## Required work
Scan the entries below and return each line that contains "Some".

## Provided data
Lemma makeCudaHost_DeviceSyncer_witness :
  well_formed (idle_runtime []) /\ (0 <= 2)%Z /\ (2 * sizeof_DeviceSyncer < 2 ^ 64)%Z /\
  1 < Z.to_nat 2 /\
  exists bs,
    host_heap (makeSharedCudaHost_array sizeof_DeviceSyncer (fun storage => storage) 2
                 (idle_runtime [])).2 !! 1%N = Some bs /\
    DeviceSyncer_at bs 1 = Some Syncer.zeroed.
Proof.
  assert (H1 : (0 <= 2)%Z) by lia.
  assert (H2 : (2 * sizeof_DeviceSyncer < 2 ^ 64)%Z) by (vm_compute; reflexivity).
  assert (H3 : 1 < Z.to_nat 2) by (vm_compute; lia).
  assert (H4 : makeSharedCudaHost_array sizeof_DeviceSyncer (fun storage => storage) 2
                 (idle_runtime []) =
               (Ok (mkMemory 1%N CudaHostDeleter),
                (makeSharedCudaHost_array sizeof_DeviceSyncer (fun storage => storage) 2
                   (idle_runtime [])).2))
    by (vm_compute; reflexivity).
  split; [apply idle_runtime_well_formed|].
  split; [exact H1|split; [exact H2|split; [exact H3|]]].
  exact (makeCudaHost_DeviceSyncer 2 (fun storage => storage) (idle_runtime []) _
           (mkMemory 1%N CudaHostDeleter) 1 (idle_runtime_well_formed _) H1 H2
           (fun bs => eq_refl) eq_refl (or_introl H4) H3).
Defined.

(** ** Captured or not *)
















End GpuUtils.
* * *
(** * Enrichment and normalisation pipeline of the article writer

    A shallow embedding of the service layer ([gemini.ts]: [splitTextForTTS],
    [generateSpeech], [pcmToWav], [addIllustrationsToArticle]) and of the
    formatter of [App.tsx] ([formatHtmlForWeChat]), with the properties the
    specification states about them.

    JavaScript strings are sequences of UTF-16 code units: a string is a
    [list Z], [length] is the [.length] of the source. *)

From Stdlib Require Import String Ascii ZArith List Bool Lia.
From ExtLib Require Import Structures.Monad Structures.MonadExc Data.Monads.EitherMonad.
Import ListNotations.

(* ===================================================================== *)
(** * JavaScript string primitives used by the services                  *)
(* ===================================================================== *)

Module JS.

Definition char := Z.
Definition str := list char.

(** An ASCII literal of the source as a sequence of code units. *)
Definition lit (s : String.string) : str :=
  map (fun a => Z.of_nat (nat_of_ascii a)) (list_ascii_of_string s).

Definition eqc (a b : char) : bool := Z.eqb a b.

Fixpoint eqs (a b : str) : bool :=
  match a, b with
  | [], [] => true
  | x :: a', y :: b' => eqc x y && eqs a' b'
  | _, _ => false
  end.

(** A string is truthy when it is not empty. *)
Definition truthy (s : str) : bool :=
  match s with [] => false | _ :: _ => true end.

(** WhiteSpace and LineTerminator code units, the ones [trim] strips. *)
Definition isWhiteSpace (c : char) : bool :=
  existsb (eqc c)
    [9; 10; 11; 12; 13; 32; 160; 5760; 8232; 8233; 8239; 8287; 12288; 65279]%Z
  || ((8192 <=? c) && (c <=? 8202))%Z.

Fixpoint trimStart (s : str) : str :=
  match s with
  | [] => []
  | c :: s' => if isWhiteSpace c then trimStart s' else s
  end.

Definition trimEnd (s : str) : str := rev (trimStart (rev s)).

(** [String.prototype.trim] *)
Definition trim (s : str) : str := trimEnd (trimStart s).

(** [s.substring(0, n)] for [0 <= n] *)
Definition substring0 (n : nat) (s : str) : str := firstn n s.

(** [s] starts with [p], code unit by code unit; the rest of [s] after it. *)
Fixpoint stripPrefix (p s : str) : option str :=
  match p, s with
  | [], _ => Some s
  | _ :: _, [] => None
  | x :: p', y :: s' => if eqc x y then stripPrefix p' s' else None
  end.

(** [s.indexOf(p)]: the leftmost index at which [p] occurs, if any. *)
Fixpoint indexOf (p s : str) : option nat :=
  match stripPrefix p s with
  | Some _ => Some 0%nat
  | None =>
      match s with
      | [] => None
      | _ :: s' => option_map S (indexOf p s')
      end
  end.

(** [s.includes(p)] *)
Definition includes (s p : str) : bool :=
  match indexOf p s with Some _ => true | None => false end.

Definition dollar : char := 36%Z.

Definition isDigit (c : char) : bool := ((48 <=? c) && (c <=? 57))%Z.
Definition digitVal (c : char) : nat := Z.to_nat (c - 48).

## Result below
                 (idle_runtime [])).2 !! 1%N = Some bs /\
    DeviceSyncer_at bs 1 = Some Syncer.zeroed.
  | [], _ => Some s
  | Some _ => Some 0%nat
  match indexOf p s with Some _ => true | None => false end.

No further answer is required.